Покрыв тело мыльной пеной, Андреа погрузилась в воду. Разумеется, она охотно согласилась бы стать его женой, но о женитьбе ни в коем случае даже не заикнется. Что-нибудь все равно произойдет. Во всяком случае, тетушке Эльфи она пришлась по душе. Та была бы непрочь заполучить такую невестку, как она. Знать бы только, чем эти Гуттены так гордятся.
— Кажется, твоя мать и дядюшке Вальтеру запретила жениться, — заметила девушка Чабе вчера вечером.
— Ерунда, — рассмеявшись ответил Чаба.
— Почему же он не женится? Богатый, симпатичный да и не очень уж стар.
— Это все так, только дядюшка Вальтер педераст.
Она удивилась:
— А тебе откуда известно?
— От него самого, от дядюшки Вальтера.
Чаба рассказал всю эту страшную историю. Два года назад Эндре Поору не удалось получить места в общежитии теологической академии. Чаба устроил его на постой к дядюшке Вальтеру. Несколько месяцев все было в порядке. Жили они мирно. Вдруг однажды Эндре в отчаянии признался Чабе, что дядюшка Вальтер начал к нему приставать.

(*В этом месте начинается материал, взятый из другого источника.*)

(* ===== verification/Node.v ===== *)
(** * The life of a node

    The parts of the node put together: a machine that is up, with the state of
    its service, or down, with what its last flush left on disk.  While it is up
    its goroutines take turns: sessions with peers ([Run] and [handle] of
    [src/gossip/handler.go], one message at a time), the ordering buffer, the
    ticker of the emitter and the broadcast loops.  It can be stopped, or die at
    any moment, and be launched again. *)

From Stdlib Require Import ZArith Lia Bool Sorted.
From stdpp Require Import base list numbers option strings gmap sorting relations.
From S2P Require Import Prelude Kv Sha256 Fast Event Serializer EventBuild Store StoreSpec Genesis Checks Emitter Peer PeerSpec Service.
From S2P Require Import ServiceSpec ChainSpec ServiceWorld Handler HandlerSpec Utils Launch LaunchSpec.
Import Event Serializer EventBuild Store StoreSpec Genesis Checks Emitter Peer PeerSpec Service ServiceSpec ChainSpec ServiceWorld Handler HandlerSpec Launch LaunchSpec.
Local Open Scope Z_scope.

Module Node.

(** What a goroutine of the node is woken by. *)
Inductive input :=
| Connect (version : Z) (name : string) (tr : bool) (entry : option Z) (first : error + Msg)
| Receive (a : nat) (m : error + Msg)               (** a message of a session *)
| Leave (a : nat) (entry : option Z)                (** the end of a session *)
| Process (e : Event)                               (** an event leaves the ordering buffer *)
| Drop (name : string) (err : option error)         (** the buffer or a checker refuses an event *)
| Tick (neededBytes : Z)                            (** the ticker of the emitter *)
| Emitted (e : Event)                               (** the loops of broadcasts *)
| PackDone
| EpochDone (newEpoch : Z).

Section Definitions.
Context {V : Type}.
Context {LB : LachesisBase} {LBL : LachesisBaseLaws LB} {LI : LachesisIdx} {LIL : LachesisIdxLaws LI}.
Context {R : Rlp} {RL : RlpLaws R} {K : Kv} {KL : KvLaws K} {L : Lru} {LL : LruLaws L}.
Context {CB : Codec Block} {CBL : CodecLaws Block} {CP : Codec PackInfo} {CPL : CodecLaws PackInfo}.
Context {CS : Codec BlockState} {CSL : CodecLaws BlockState}.
Context {CE : Codec (EpochState V)} {CEL : CodecLaws (EpochState V)}.
Context {BC : BaseChecks V} {EN : Engine V} {X : EmitterExt} {XL : EmitterExtLaws X}.
Context {ENV : Environment} {N : P2p} {G : GossipExt} {W : Wire} {PB : PosBuilder V} {BOOT : EngineBoot V}.
Context (keccak_hex : string -> list Z) (FakeKey : Z -> private_key).
Abbreviation Service := (Service V).
Abbreviation Store := (Store V).
Abbreviation SV := (stm Service).

(** ** The turns of a session *)

(** [Run] and [handle] up to the registration of the peer. *)
Definition connect (version : Z) (name : string) (tr : bool) (entry : option Z) (first : error + Msg) : SV (nat * option error) :=
  a ← on_peers (alloc (set_poolEntry entry (newPeer version name tr)));
  err ← handle_greeting a first;
  match err with
  | Some e => _ ← pool_disconnect entry; mret (a, Some e)
  | None =>
      reg ← on_peers (Register a);
      match reg with
      | Some e => _ ← pool_disconnect entry; mret (a, Some e)
      | None => mret (a, None)
      end
  end.

(** Their deferred statements. *)
Definition leave (a : nat) (entry : option Z) : SV unit := _ ← handle_end a; pool_disconnect entry.

(** ** One turn of a goroutine *)

Definition react (i : input) : SV unit :=
  match i with
  | Connect version name tr entry first => _ ← connect version name tr entry first; mret tt
  | Receive a m => _ ← handleMsg a m; mret tt
  | Leave a entry => leave a entry
  | Process e => _ ← onProcess e; mret tt
  | Drop name err => onDrop name err
  | Tick neededBytes => on_tick (V := V) neededBytes
  | Emitted e => _ ← onEmitted e; mret tt
  | PackDone => onNewPack
  | EpochDone newEpoch => onNewEpoch_ newEpoch
  end.

(** ** The machine *)

Inductive machine := Up (s : Service) | Down (d : Store).

(** What a reader of the node, or of its databases, sees; and what is on disk. *)
Definition view (m : machine) : Store := match m with Up s => svc_store s | Down d => d end.
Definition disk_of (m : machine) : Store := match m with Up s => disk s | Down d => d end.

(** The counters of epochs, packs and blocks have not run out. *)
Definition room (s : Service) : Prop := exists es bs,
  epoch_state_at (svc_store s) = Some es /\ block_state_at (svc_store s) = Some bs /\
  es_Epoch es + 1 < 2 ^ 32 /\ open_pack (svc_store s) (es_Epoch es) + 1 < 2 ^ 32 /\ bs_Block bs + max_blocks < 2 ^ 64.

(** The inputs the theorems speak of.  Messages consist of bytes and belong to a
    peer that was made, and the ordering buffer releases an event when its parents
    are stored.  An event of the node's own validator that another instance has
    emitted ends the process by design ([quiet]).  And an event is [storable]: its
    encoding is the canonical one.  Nothing in the code makes sure of the last: the
    decoder also takes other encodings, and the event of such a one is stored
    under an identifier that is not its own
    ([ServiceSpec.Sample.noncanonical_event_changes]). *)
Definition admissible (s : Service) (i : input) : Prop :=
  match i with
  | Connect _ _ _ _ first => sane first
  | Receive a m => sane m /\ (a < length (heap (pm_peers (pm s))))%nat
  | Leave a _ => (a < length (heap (pm_peers (pm s))))%nat
  | Process e => storable e /\ Forall (fun p => is_Some (event_at (svc_store s) p)) (parents (base e)) /\ quiet (svc_emitter s) e /\ room s
  | Tick _ => counters_room s /\ room s
  | Drop _ _ | Emitted _ | PackDone | EpochDone _ => True
  end.

(** A configuration the node can run with, of the network [net]. *)
Definition config_valid (net : NetConfig) (cfg : Config) : Prop :=
  cfg_Net cfg = net /\ is_uint 32 (ec_Validator (cfg_Emitter cfg)) /\ 0 < MaxParents (Dag net) < 2 ^ 32 /\
  0 <= PayloadSize (cfg_Emitter cfg) < 2 ^ 60.

(** What a launch finds besides the databases of the store. *)
Record boot_env := MkBootEnv { be_env : Start_env; be_cfg : Config; be_versions : tbl; be_engine : engine_db }.

(** The engine accepts the genesis or restores its state, and the first flush
    succeeds. *)
Definition boot_ok (net : NetConfig) (b : boot_env) : Prop :=
  config_valid net (be_cfg b) /\ kv_map (be_versions b) !! Migration.idKey = None /\ (forall f, se_flush (be_env b) f = None) /\
  (forall d h, engine_ready (be_cfg b) (MkDatabases (be_versions b) d (be_engine b)) h).

Definition boot (b : boot_env) (d : Store) : go Service :=
  launch keccak_hex FakeKey (be_env b) (be_cfg b) (MkDatabases (be_versions b) d (be_engine b)).

(** A machine that dies in the middle of a turn, of [Stop] or of a launch is left
    with what is on disk at that moment: [dies_with].  A launch flushes in
    [MakeEngine], and writes nothing after ([LaunchSpec.Start_disk]). *)
Inductive step (net : NetConfig) : machine -> machine -> Prop :=
| step_react s i s' : admissible s i -> react i s = Ret (tt, s') -> step net (Up s) (Up s')
| step_dies s i d : admissible s i -> dies_with s (react i s) d -> step net (Up s) (Down d)
| step_killed s : step net (Up s) (Down (disk s))
| step_stop s r s' : Stop s = Ret (r, s') -> step net (Up s) (Down (disk s'))
| step_stop_dies s d : dies_with s (Stop s) d -> step net (Up s) (Down d)
| step_boot d b s : boot_ok net b -> boot b d = Ret s -> step net (Down d) (Up s)
| step_boot_dies d b eng dsk gdb : boot_ok net b ->
    MakeEngine keccak_hex (se_flush (be_env b)) (be_cfg b) (MkDatabases (be_versions b) d (be_engine b)) = Ret (eng, dsk, gdb) ->
    step net (Down d) (Down dsk).

End Definitions.
Arguments machine V {_ _ _ _}.
Arguments boot_env V {_ _ _}.

End Node.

— То есть как «приставать»? — спросил Чаба. — Говори по-венгерски, святоша. Пытался, что ли, заигрывать с тобой?
— Нет, не так, — испуганно произнес Эндре, но вдаваться в подробности не захотел.

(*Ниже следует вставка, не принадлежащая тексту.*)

(* ===== verification/NodeSpec.v ===== *)
(** * Whatever happens, the node stays consistent

    By induction over the life of a machine: in every state it can reach from
    empty databases it is running and consistent, or down with databases it can
    be launched on again; no turn panics; and a block or an event that has been
    flushed is there for ever. *)

From Stdlib Require Import ZArith Lia Bool Sorted.
From stdpp Require Import base list numbers option strings gmap sorting relations.
From S2P Require Import Prelude Kv Sha256 Fast Event Serializer EventBuild Store StoreSpec Genesis Checks Emitter Peer PeerSpec Service.
From S2P Require Import ServiceSpec ChainSpec ServiceWorld Handler HandlerSpec Utils Launch LaunchSpec Node.
Import Event Serializer EventBuild Store StoreSpec Genesis Checks Emitter Peer PeerSpec Service ServiceSpec ChainSpec ServiceWorld Handler HandlerSpec Launch LaunchSpec Node.
Local Open Scope Z_scope.

Module NodeSpec.

Section Spec.
Context {V : Type}.
Context {LB : LachesisBase} {LBL : LachesisBaseLaws LB} {LI : LachesisIdx} {LIL : LachesisIdxLaws LI}.
Context {R : Rlp} {RL : RlpLaws R} {RS : RlpSafe R} {K : Kv} {KL : KvLaws K} {L : Lru} {LL : LruLaws L}.
Context {CB : Codec Block} {CBL : CodecLaws Block} {CP : Codec PackInfo} {CPL : CodecLaws PackInfo}.
Context {CS : Codec BlockState} {CSL : CodecLaws BlockState}.
Context {CE : Codec (EpochState V)} {CEL : CodecLaws (EpochState V)}.
Context {BC : BaseChecks V} {BCL : BaseChecksLaws V} {EN : Engine V} {ENL : EngineLaws V} {X : EmitterExt} {XL : EmitterExtLaws X}.
Context {ENV : Environment} {N : P2p} {NL : P2pLaws N} {G : GossipExt} {GL : GossipExtLaws G} {W : Wire} {WL : WireLaws W}.
Context {PB : PosBuilder V} {PBL : PosBuilderLaws V} {BOOT : EngineBoot V}.
Context (keccak_hex : string -> list Z) (FakeKey : Z -> private_key).
Abbreviation Service := (Service V).
Abbreviation Store := (Store V).

(** A session is its turns: the connection, the messages until one fails, the end. *)
Lemma Run_turns version name tr entry incoming (s : Service) :
  Run version name tr entry false incoming s =
  ('(a, err) ← connect version name tr entry (default (inl io_EOF) (head incoming));
   match err with
   | Some e => mret e
   | None => err ← handle_loop a (tail incoming); _ ← leave a entry; mret err
   end) s.
Proof.
  unfold Run, handle, connect, leave, mbind, stm_bind. destruct (on_peers (alloc _) s) as [[a s1]|x|x|x]; [|done..].
  destruct (handle_greeting _ _ s1) as [[[e|] s2]|x|x|x]; [|..|done|done|done].
  { cbn. by destruct (pool_disconnect entry s2) as [[[] s3]|x|x|x]. }
  destruct (on_peers (Register a) s2) as [[[e|] s3]|x|x|x]; [|..|done|done|done].
  { cbn. by destruct (pool_disconnect entry s3) as [[[] s4]|x|x|x]. }
  cbn. destruct (handle_loop a (tail incoming) s3) as [[err s4]|x|x|x]; [|done..].
  by destruct (handle_end a s4) as [[[] s5]|x|x|x].
Qed.
(** *** api.go *)

Definition Verbosity (level : Z) : stm runtime unit := modify (fun r => set_log (rt_origins r) level (rt_logfile r) (rt_handler r) r).

(** A pattern that is refused changes nothing. *)
Definition Vmodule (pattern : string) : stm runtime (option error) :=
  match vmodule_error pattern with
  | Some e => mret (Some e)
  | None => _ ← modify (fun r => set_patterns pattern (rt_backtrace r) r); mret None
  end.

Definition BacktraceAt (location : string) : stm runtime (option error) :=
  match backtrace_error location with
  | Some e => mret (Some e)
  | None => _ ← modify (fun r => set_patterns (rt_vmodule r) location r); mret None
  end.

Definition SetBlockProfileRate (rate : Z) : stm runtime unit := modify (fun r => set_rates (rt_mem r) rate (rt_mutex r) (rt_gc r) r).
Definition SetMutexProfileFraction (rate : Z) : stm runtime unit := modify (fun r => set_rates (rt_mem r) (rt_block r) rate (rt_gc r) r).

(** A negative percentage turns the collector off, which reads as -1. *)
Definition SetGCPercent (v : Z) : stm runtime Z :=
  old ← gets rt_gc; _ ← modify (fun r => set_rates (rt_mem r) (rt_block r) (rt_mutex r) (Z.max (-1) v) r); mret old.

Definition WriteBlockProfile (file : string) (a : answers) : stm runtime (option error) := on_proc (writeProfile file a).
Definition WriteMutexProfile (file : string) (a : answers) : stm runtime (option error) := on_proc (writeProfile file a).
Definition WriteMemProfile (file : string) (a : answers) : stm runtime (option error) := on_proc (writeProfile file a).

(** The deferred reset runs after the profile is written; between the two the code
    sleeps. *)
Definition BlockProfile (file : string) (a : answers) : stm runtime (option error) :=
  _ ← SetBlockProfileRate 1;
  err ← on_proc (writeProfile file a);
  _ ← SetBlockProfileRate 0;
  mret err.

Definition MutexProfile (file : string) (a : answers) : stm runtime (option error) :=
  _ ← SetMutexProfileFraction 1;
  err ← on_proc (writeProfile file a);
  _ ← SetMutexProfileFraction 0;
  mret err.

(** *** flags.go *)

Definition StartPProf (address : string) : stm runtime unit := modify (fun r => set_servers (Some address) (rt_metrics r) r).

(** The errors of [Vmodule] and [BacktraceAt] are dropped. *)
Definition Setup (ctx : Context) (logdir : string) (a1 a2 : answers) : stm runtime (option error) :=
  _ ← modify (fun r => set_log (GlobalBool ctx "debug") (rt_level r) (rt_logfile r) (rt_handler r) r);
  err ← (if bool_decide (logdir = EmptyString) then mret None
         else match RotatingFileHandler logdir with
              | Some e => mret (Some e)
              | None => _ ← modify (fun r => set_log (rt_origins r) (rt_level r) (Some logdir) (rt_handler r) r); mret None
              end);
  match err with
  | Some e => mret (Some e)
  | None =>
      _ ← Verbosity (GlobalInt ctx "verbosity");
      _ ← Vmodule (GlobalString ctx "vmodule");
      _ ← BacktraceAt (GlobalString ctx "backtrace");
      _ ← modify (fun r => set_log (rt_origins r) (rt_level r) (rt_logfile r) true r);
      _ ← modify (fun r => set_rates (GlobalInt ctx "memprofilerate") (rt_block r) (rt_mutex r) (rt_gc r) r);
      _ ← SetBlockProfileRate (GlobalInt ctx "blockprofilerate");
      err ← on_proc (Setup_profiles (GlobalString ctx "trace") (GlobalString ctx "cpuprofile") a1 a2);
      match err with
      | Some e => mret (Some e)
      | None =>
          _ ← (if GlobalBool ctx "pprof"
               then StartPProf (GlobalString ctx "pprofaddr" +:+ ":" +:+ pretty (GlobalInt ctx "pprofport"))
               else mret tt);
          mret None
      end
  end.

(** *** main.go: [app.Before] and [app.After] *)

(** The name space and the endpoint of the metrics server, when go-ethereum's
    metrics are enabled; what the server shows is [Prometheus.ListenTo]. *)
Definition SetupPrometheus (enabled : bool) (ctx : Context) : stm runtime unit :=
  if enabled
  then modify (fun r => set_servers (rt_pprof r) (Some ("miniopera"%string, GlobalString ctx "metrics.prometheus.endpoint")) r)
  else mret tt.

(** [enabled] is [metrics.Enabled]; [utils.SetupMetrics] sets nothing of this
    record. *)
Definition Before (enabled : bool) (ctx : Context) (a1 a2 : answers) : stm runtime (option error) :=
  err ← Setup ctx EmptyString a1 a2;
  match err with
  | Some e => mret (Some e)
  | None => _ ← SetupPrometheus enabled ctx; mret None
  end.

В тот же день он съехал с виллы. Чаба начал следить. Ему бросилось в глаза, что лакеем и шофером у дядюшки Вальтера был парень, похожий лицом на девушку. Он заметил также, что дружеские встречи на вилле всегда проходят без женщин. Чаба почувствовал себя дурно и решил тоже съехать с виллы. На следующий день он сообщил о своем намерении. Дядюшка Вальтер, удивившись, принялся доискиваться, зачем он это делает. Чаба увиливать не стал и высказал всю правду. Сперва дядюшку Вальтера это поразило, но потом он признал, что является гомосексуалистом. Он только просил Чабу не говорить об этом отцу.

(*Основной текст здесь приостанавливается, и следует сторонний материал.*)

(* ================================================================== *)
(** * More on [main] *)
(* ================================================================== *)

(** [main], stage by stage: each stage runs in the state the one before it
    left, and the first stage that does not return ends the run. *)
Lemma main_unfolded {host : Host} {pkg : PkgResources}
      (privateKeyFile publicKeyFile : string) (st : state) :
  main privateKeyFile publicKeyFile st
  = match getPackageManager (logged st banner) with
    | (Return packageManager, st1) =>
        match getCurrentKernel
                (logged st1 [ "DEBUG: Package Manager: " ++ packageManager ]) with
        | (Return currentKernel, st2) =>
            match getInstalledKernels packageManager
                    (logged st2 [ "DEBUG: Current kernel: " ++ currentKernel ]) with
            | (Return installedKernels, st3) =>
                match signNewKernels (getNewKernels currentKernel installedKernels)
                        privateKeyFile publicKeyFile
                        (logged st3
                           [ "DEBUG: Installed kernels: " ++ repr_list installedKernels;
                             "DEBUG: New kernels: "
                             ++ repr_list (getNewKernels currentKernel installedKernels) ])
                with
                | (Return _, st4) =>
                    (Return tt, logged st4 [ "DEBUG: New kernels should now be signed" ])
                | (SysExit code, st4) => (SysExit code, st4)
                | (Raise e, st4) => (Raise e, st4)
                end
            | (SysExit code, st3) => (SysExit code, st3)
            | (Raise e, st3) => (Raise e, st3)
            end
        | (SysExit code, st2) => (SysExit code, st2)
        | (Raise e, st2) => (Raise e, st2)
        end
    | (SysExit code, st1) => (SysExit code, st1)
    | (Raise e, st1) => (Raise e, st1)
    end.
Proof.
  unfold main.
  repeat (unfold bind at 1; rewrite print_logged; rewrite ?logged_logged).
  match goal with
  | |- context [logged st ?lines] => change lines with banner
  end.
  unfold bind at 1.
  destruct (getPackageManager (logged st banner)) as [[pm|c|e] st1]; [|reflexivity..].
  unfold bind at 1. rewrite print_logged.
  unfold bind at 1.
  destruct (getCurrentKernel _) as [[cur|c|e] st2]; [|reflexivity..].
  unfold bind at 1. rewrite print_logged.
  unfold bind at 1.
  destruct (getInstalledKernels _ _) as [[inst|c|e] st3]; [|reflexivity..].
  unfold bind at 1. rewrite print_logged.
  unfold bind at 1. rewrite print_logged, logged_logged.
  unfold bind at 1.
  match goal with
  | |- context [logged st3 ?lines] =>
      change lines
        with [ "DEBUG: Installed kernels: " ++ repr_list inst;
               "DEBUG: New kernels: " ++ repr_list (getNewKernels cur inst) ]
  end.
  destruct (signNewKernels _ _ _ _) as [[[]|c|e] st4]; [|reflexivity..].
  now rewrite print_logged.
Qed.

Lemma extract_outcome (line : string) (st : state) :
  (exists token, fst (extractKernelVersionString line st) = Return token)
  \/ fst (extractKernelVersionString line st) = SysExit 3.
Proof.
  rewrite extract_scan.
  destruct (scan line) as [[[p m] q]|]; [left; now eexists | now right].
Qed.

Lemma collect_never_raises (lines : list string) :
  forall acc st,
    match fst (for_fold lines acc collect_version st) with
    | Return _ => True
    | SysExit code => code = 3%Z
    | Raise _ => False
    end.
Proof.
  induction lines as [|line lines IH]; intros acc st; [exact I|].
  cbn [for_fold]. unfold bind at 1. unfold collect_version at 1. unfold bind at 1.
  rewrite extract_scan. destruct (scan line) as [[[p m] q]|]; [|reflexivity].
  unfold ret at 1. apply IH.
Qed.

Lemma collect_outcome (lines : list string) (acc : list string) (st : state) :
  (exists tokens, fst (for_fold lines acc collect_version st) = Return tokens)
  \/ fst (for_fold lines acc collect_version st) = SysExit 3.
Proof.
  pose proof (collect_never_raises lines acc st) as H.
  destruct (fst (for_fold lines acc collect_version st)) as [tokens|code|e].
  - left. now exists tokens.
  - right. now subst code.
  - contradiction.
Qed.

Lemma getCurrentKernel_outcome {host : Host} (st : state) :
  (exists token, fst (getCurrentKernel st) = Return token)
  \/ fst (getCurrentKernel st) = SysExit 3
  \/ exists e, fst (getCurrentKernel st) = Raise e /\ process_error e.
Proof.
  rewrite getCurrentKernel_unfolded. unfold process_error.
  destruct (run_process (spawned st) uname_command) as [|status [output|]].
  - right; right. exists OSError. tauto.
  - destruct (status =? 0)%Z.
    + destruct (extract_outcome output (started st [ uname_command ])) as [H|H]; tauto.
    + right; right. exists CalledProcessError. tauto.
  - destruct (status =? 0)%Z; right; right;
      [exists UnicodeDecodeError | exists CalledProcessError]; tauto.
Qed.

Lemma getInstalledKernels_outcome {host : Host} (packageManager : string) (st : state) :
  listing_command packageManager <> None ->
  (exists tokens, fst (getInstalledKernels packageManager st) = Return tokens)
  \/ fst (getInstalledKernels packageManager st) = SysExit 3
  \/ exists e, fst (getInstalledKernels packageManager st) = Raise e /\ process_error e.
Proof.
  intros Hknown.
  destruct (listing_command packageManager) as [cmd|] eqn:Hcmd; [|contradiction].
  destruct (listing_command_nonempty _ _ Hcmd) as (name & args & ->).
  rewrite (getInstalledKernels_output _ _ _ _ Hcmd). unfold process_error.
  destruct (run_process (spawned st) (name :: args)) as [|status [output|]].
  - right; right. exists OSError. tauto.
  - destruct (status =? 0)%Z.
    + destruct (collect_outcome (Str.split_lines (Str.rstrip output)) []
                                (started st [ name :: args ])) as [H|H]; tauto.
    + right; right. exists CalledProcessError. tauto.
  - destruct (status =? 0)%Z; right; right;
      [exists UnicodeDecodeError | exists CalledProcessError]; tauto.
Qed.

Ltac close_outcome :=
  split;
  [ first [ now left
          | right; now left
          | right; right; now left
          | right; right; right; now left
          | right; right; right; right; eexists; split; [reflexivity | assumption] ]
  | simpl; lia ].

— Знаешь, — промолвил Чаба, — собственно говоря, мне его жалко.
— А чего его жалеть? — удивилась девушка. — В этом дядюшка Вальтер обретает свое счастье. А счастливых людей не жалеют.
«Если тетушка Эльфи будет чересчур упрямиться, — подумала она, сидя в ванной, — я ей выложу историю про ее гомосексуального братца». Когда она вернулась в комнату, Чаба уже проснулся и курил.
— Я уж решил, что ты сбежала, — заметил он. — Можно умыться?
Девушка кивнула и присела на тумбочку перед зеркалом.
— Неплохо бы тебе поторопиться. Достанется от твоей матери, если опоздаем.
У нее испортилось настроение, как только она узнала, что тетушка Эльфи не считает ее себе равной. Странно, но при мысли об Эльфи ее охватывало чувство, близкое к ненависти. Однако инстинкт подсказывал ей, что свою неприязнь к Хайдуне надо скрывать хотя бы ради Чабы, поскольку, как было ей известно, сын самозабвенно любит свою мать. Это еще больше усиливало ее горечь, так как и слепому было видно, что любимцем в семье был Аттила.
— Нет у меня настроения идти сегодня на ужин, — призналась она Чабе чуть попозже. Оба уже оделись, привели в порядок квартиру, основательно ее проветрив. — Лучше бы нам остаться вдвоем.